Greg
Greg

Reputation: 471

strings.Split in Go

The file names.txt consists of many names in the form of:

"KELLEE","JOSLYN","JASON","INGER","INDIRA","GLINDA","GLENNIS"

Does anyone know how to split the string so that it is individual names separated by commas?

KELLEE,JOSLYN,JASON,INGER,INDIRA,GLINDA,GLENNIS

The following code splits by comma and leaves quotes around the name, what is the escape character to split out the ". Can it be done in one Split statement, splitting out "," and leaving a comma to separate?

package main

import "fmt"
import "io/ioutil"
import "strings"

func main() {
        fData, err := ioutil.ReadFile("names.txt")  // read in the external file
    if err != nil {
        fmt.Println("Err is ", err)     // print any error
    }
    strbuffer := string(fData)  // convert read in file to a string

    arr := strings.Split(strbuffer, ",")

    fmt.Println(arr)

}

By the way, this is part of Project Euler problem # 22. http://projecteuler.net/problem=22

Upvotes: 14

Views: 20904

Answers (2)

tux21b
tux21b

Reputation: 94659

Jeremy's answer is basically correct and does exactly what you have asked for. But the format of your "names.txt" file is actually a well known and is called CSV (comma separated values). Luckily, Go comes with an encoding/csv package (which is part of the standard library) for decoding and encoding such formats easily. In addition to your + Jeremy's solution, this package will also give exact error messages if the format is invalid, supports multi-line records and does proper unquoting of quoted strings.

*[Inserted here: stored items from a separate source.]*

(* ===== verification/Interleaving.v ===== *)
(** * The handlers of the money path, interrupted at every step ([src/opoi/engine.rs], [src/payout/mod.rs])

    The engines' definitions run a handler in one go.  Here the handlers that
    touch the table of answers are threads ([Threads]): every statement on the
    database, every call of the daemon and every operation on a shared map is an
    action of its own, and between two of them anything may happen.  Alone a
    thread is the handler of [OpoiEngine] and [Payout] ([uninterrupted_is_atomic]),
    and [finalize_t] and [finalize_spec_t] what the end of a pipeline and its commit
    do to the world ([finalize_alone], [finalize_spec_alone]); in company any number of
    sessions, requests, commits, recordings and timers take turns, and the table
    of answers still moves by the steps of the ledger alone. *)

From S2P Require Import B3Lite Pipeline Payout ShardEngine Speculative Kept.
From S2P Require Import OpoiEngine AssignmentTracker.
From S2P Require Export Threads.

Section handlers.
Context `{Csd, RowOrder, Crypto, MapIter, Schedule, DisplayF64}.

(** ** Commit *)

Definition commit_with_t (request_id response_hash : string) (token_count : N) (addr : string)
    : thread World (string * result CommitResult AppError) :=
  res ← act (csd (submit_response_commit request_id response_hash addr token_count));
  mret (addr, res).

Definition record_attempt_t (submission_id : N) (p : string * result CommitResult AppError) : thread World () :=
  match p.2 with
  | Ok r => ignored (act (db (upsert_commit_attempt_success submission_id p.1 (cr_txid r) (cr_nonce_hex r)
                               (as_i32 (cr_commit_window_closes_at_height r)))))
  | Err e => ignored (act (db (upsert_commit_attempt_failure submission_id p.1 (error_to_string e))))
  end.
Lemma interleaving_follows_ledger_witness :
  let p := moves_run life (idle two_miners) in
  (s_status <$> rows_of p) = [Published] ∧ rtc ledger_step [] (rows_of p)
  ∧ rtc ledger_step (rows_of p) (rows_of (moves_run [TurnPayout; TurnOf 5; TurnPayout] p)).
Proof.
  assert (db_wf (empty_db [])) as Hd by apply db_wf_empty. assert (paid_ok (empty_db [])) as Hp by constructor.
  split; [vm_compute; exact eq_refl|].
  destruct (interleaving_follows_ledger two_miners life [TurnPayout; TurnOf 5; TurnPayout] Hd Hp eq_refl) as (_ & H1 & H2 & _).
  exact (conj H1 H2).
Defined.
(** The payout is about to pay bob; while it asked what is due, a tick came between. *)
Lemma payments_are_due_witness :
  let p := moves_run life (idle two_miners) in
  sends (w_csd (sy_world (pr_sys (move_run TurnPayout p)))) = [sendmany_call "pool" [("bob", f64_of_Z 4)]]
  ∧ ∃ addr min_payout fee subs, sendmany_call "pool" [("bob", f64_of_Z 4)] = sendmany_call addr (plan_payout min_payout fee subs).1
      ∧ NoDup subs ∧ ∀ u, u ∈ subs → u ∈ rows_of p ∧ s_status u = Published ∧ s_paid u = false.
Proof.
  assert (db_wf (empty_db [])) as Hd by apply db_wf_empty. assert (paid_ok (empty_db [])) as Hp by constructor.
  assert (sends (w_csd (sy_world (pr_sys (moves_run life (idle two_miners))))) = []) as E0 by (vm_compute; exact eq_refl).
  assert (sends (w_csd (sy_world (pr_sys (move_run TurnPayout (moves_run life (idle two_miners))))))
    = [sendmany_call "pool" [("bob", f64_of_Z 4)]]) as E1 by (vm_compute; exact eq_refl).
  destruct (payments_are_due two_miners life TurnPayout Hd Hp eq_refl I) as [(new & E & _ & Hnew) _].
  split; [exact E1|]. apply Hnew. rewrite E0, E1 in E. cbn [app] in E. rewrite <-E. by left.
Defined.

(** A request is handed out after its answer was recorded: while bob's answer is being
    checked, another of his connections ends and releases the request; a tick finds it
    unassigned, and asks for its manifest while the answer is recorded and the
    assignment removed; then it claims the request for alice, whose answer is refused
    and whose claim stays. *)
Definition race : list move := assigned_moves ++ [Start (JSubmit "bob" sample_answer)] ++ turns 2 1 ++ [Start (JDisconnect "bob")] ++ turns 3 1
  ++ [Start JPollAssign] ++ turns 4 5 ++ turns 2 8 ++ turns 4 4.
Lemma answered_request_assigned_again :
  let p := moves_run (race ++ [Start (JSubmit "alice" sample_answer)] ++ turns 5 4) (idle two_miners) in
  (s_request_id <$> rows_of (moves_run race (idle two_miners))) = ["r"]
  ∧ assignee "r" (assignments (sy_engine (pr_sys p))) = Some "alice"
  ∧ length (sent (w_net (sy_world (pr_sys p)))) = 2
  ∧ (s_miner_wallet <$> rows_of p) = ["bob"]
  ∧ forallb ended (pr_threads p) = true.
Proof. vm_compute. by split_and!. Qed.
End examples.
(** *** Speculative decoding *)

(** The wallets a pipeline counted are in [W]. *)
Definition counted (m : gmap string N) : Prop := ∀ w, is_Some (m !! w) → W w.
Lemma counted_insert w n m : W w → counted m → counted (<[w := n]> m).
Proof. intros Hw Hm w' [x Hx]. apply lookup_insert_Some in Hx as [[<- _]|[_ Hx]]; [done|]. by apply Hm. Qed.
Lemma counted_winner m w : counted m → select_winning_wallet m = Some w → W w.
Proof. intros Hm Hw. pose proof (select_winning_wallet_spec m) as Hs. rewrite Hw in Hs. destruct Hs as (n & Hn & _). by apply Hm. Qed.

Definition spec_counted (e : SpeculativeEngine) : Prop := map_Forall (λ _ q, counted (q_contributions q)) (sx_pipelines e).
Notation spec_ok := (steps (books W (fst : SpecSys → World) (λ s, spec_counted s.2))).
Lemma spec_in_world {A} (m : M World A) : world_ok m → spec_ok (Speculative.world m).
Proof. intros Hm s. unfold Speculative.world. specialize (Hm s.1). destruct (m s.1). by apply books_world. Qed.
Lemma spec_set f : (∀ e, spec_counted e → spec_counted (f e)) → spec_ok (spec f).
Proof. intros Hf s. apply books_same; [done|]. apply Hf. Qed.
Lemma spec_update id f : (∀ q, counted (q_contributions q) → counted (q_contributions (f q))) → spec_ok (Speculative.update id f).
Proof.
  intros Hf. apply spec_set. intros e He id' q Hq. change (alter f id (sx_pipelines e) !! id' = Some q) in Hq. apply lookup_alter_Some in Hq as [(-> & q0 & Hq & ->)|[_ Hq]]; [|by apply (He id')].
  apply Hf. by apply (He id').
Qed.
Lemma spec_remove id : spec_ok (remove_pipeline id).
Proof. apply spec_set. intros e He. by apply map_Forall_delete. Qed.
#[local] Hint Resolve spec_in_world spec_remove : kept.
#[local] Hint Extern 2 (spec_ok (spec _)) => by apply spec_set : kept.
#[local] Hint Extern 2 (spec_ok (Speculative.update _ _)) => by apply spec_update : kept.
Lemma shard_step_books id : spec_ok (dispatch_shard_step id).
Proof. books_at. Qed.
Lemma draft_books id : spec_ok (dispatch_draft id).
Proof. books_at. Qed.
#[local] Hint Resolve shard_step_books draft_books : kept.
Lemma start_spec_books id m sh mt p h src : spec_ok (start_spec_pipeline id m sh mt p h src).
Proof.
  unfold start_spec_pipeline. apply steps_bind; [typeclasses eauto|keeps|]. intros [d|]; [|keeps].
  apply steps_bind; [typeclasses eauto| |keeps]. apply spec_set. intros e He. apply map_Forall_insert_2; [|done].
  intros w [x Hx]. by destruct (lookup_empty_Some w x Hx).
Qed.
Lemma finalize_spec_books id : spec_ok (finalize_spec_pipeline id).
Proof.
  unfold finalize_spec_pipeline. eapply (books_bind _ _ _ (λ o, ∀ q, o = Some q → counted (q_contributions q))); [keeps|intros s Hs q; apply (Hs id)|].
  intros [q|] Hq; [|keeps]. specialize (Hq q eq_refl). apply steps_bind; [typeclasses eauto|keeps|]. intros _.
  destruct (select_winning_wallet _) as [w|] eqn:Hw; [|keeps]. pose proof (counted_winner _ _ Hq Hw). keeps.
Qed.
#[local] Hint Resolve start_spec_books finalize_spec_books : kept.
Lemma draft_result_books w r : spec_ok (Speculative.handle_draft_result w r).
Proof. keeps. Qed.
Lemma rollback_ack_books w a : spec_ok (Speculative.handle_kv_rollback_ack w a).
Proof. keeps. Qed.
Lemma tokenizer_books url h : spec_ok (ensure_tokenizer_cached url h).
Proof. books_at. Qed.
#[local] Hint Resolve tokenizer_books : kept.
Lemma count_spec_books id w : W w → spec_ok (Speculative.update id (count_spec_contribution w)).
Proof. intros Hw. apply spec_update. intros q. by apply counted_insert. Qed.
#[local] Hint Resolve count_spec_books : kept.
Lemma spec_result_books w r : W w → spec_ok (handle_spec_shard_result w r).
Proof. intros Hw. books_at. Qed.
Lemma spec_retry_books : spec_ok retry_stalled_tick.
Proof. keeps. Qed.
Lemma spec_disconnect_books w : spec_ok (on_spec_disconnect w).
Proof. apply spec_set. intros e He id q [Hq _]%map_lookup_filter_Some. apply (He id q Hq). Qed.
Lemma spec_try_books {T} (f : string → M csd_log (result T AppError)) : spec_ok (spec_pool_try f).
Proof. intros s. unfold spec_pool_try. destruct (try_each f _) as [r [pool log]]. apply books_world; [by apply credits_same|done]. Qed.
#[local] Hint Resolve spec_try_books : kept.
Lemma spec_queue_books i : spec_ok (q ← gets (λ s, sx_tasks s.2);
  match q !! i with
  | None => mret ()
  | Some t => _ ← spec (λ e, e <| sx_tasks := delete i q |>); run_spec_task t
  end).
Proof. keeps. Qed.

The basic usage looks like this:

package main

import (
    "encoding/csv"
    "fmt"
    "io"
    "os"
)

func main() {
    file, err := os.Open("names.txt")
    if err != nil {
        fmt.Println("Error:", err)
        return
    }
    defer file.Close()
    reader := csv.NewReader(file)
    for {
        record, err := reader.Read()
        if err == io.EOF {
            break
        } else if err != nil {
            fmt.Println("Error:", err)
            return
        }

        fmt.Println(record) // record has the type []string
    }
}

There is also a ReadAll method that might make your program even shorter, assuming that the whole file fits into the memory.

Update: dystroy has just pointed out that your file has only one line anyway. The CSV reader works well for that too, but the following, less general solution should also be sufficient:

for {
    if n, _ := fmt.Fscanf(file, "%q,", &name); n != 1 {
        break
    }
    fmt.Println("name:", name)
}

Upvotes: 19

Jeremy Wall
Jeremy Wall

Reputation: 25237

Split doesn't remove characters from the substrings. Your split is fine you just need to process the slice afterwards with strings.Trim(val, "\"").

for i, val := range arr {
  arr[i] = strings.Trim(val, "\"")
}

Now arr will have the leading and trailing "s removed.